**WORK ORDER:**
Using the listing below, report how many lines hold the word "PermissionLevel", and nothing else.

──────── PROVIDED DATA

Lemma actions_terminate_witness : example_exec false [] <> None.
Proof.
  unfold example_exec. cbv iota. apply (actions_terminate (fun _ => sha256_zero) (fun _ => mret tt) (example_config false) (fun _ => 4) example_natives (example_code [])
    example_natives_receiver example_natives_accounts true 0 [] [Action 5 1 [PermissionLevel 9 3] []; Action 5 7 [PermissionLevel 9 3] []] example_start ltac:(intros; lia)).
Defined.

(** Account 9 authorizes nothing; code of contract 5 names it in an action. *)
Lemma read_only_writes_authorizations_witness :
  example_exec true [PermissionLevel 9 3] = Some (Ok (example_result true [PermissionLevel 9 3])) /\
  u64 (auth_of (ts_world (example_result true [PermissionLevel 9 3])) 9) = 1 /\
  (forall a, recv_of (ts_world (example_result true [PermissionLevel 9 3])) a = recv_of example_world a).
Proof.
  destruct (read_only_writes_authorizations (fun _ => sha256_zero) (fun _ => mret tt) (example_config true) (fun _ => 4) example_natives
    (example_code [PermissionLevel 9 3]) example_natives_receiver example_natives_accounts true 0 [] [Action 5 1 [] []] example_start
    (example_result true [PermissionLevel 9 3]) ltac:(vm_compute; reflexivity) eq_refl ltac:(vm_compute; reflexivity) eq_refl) as (_ & Hr & Ha & _).
  split; [vm_compute; reflexivity|]. split; [|exact Hr]. rewrite (Ha 9). vm_compute. reflexivity.
Defined.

────────────────

**YOUR RESPONSE:**
6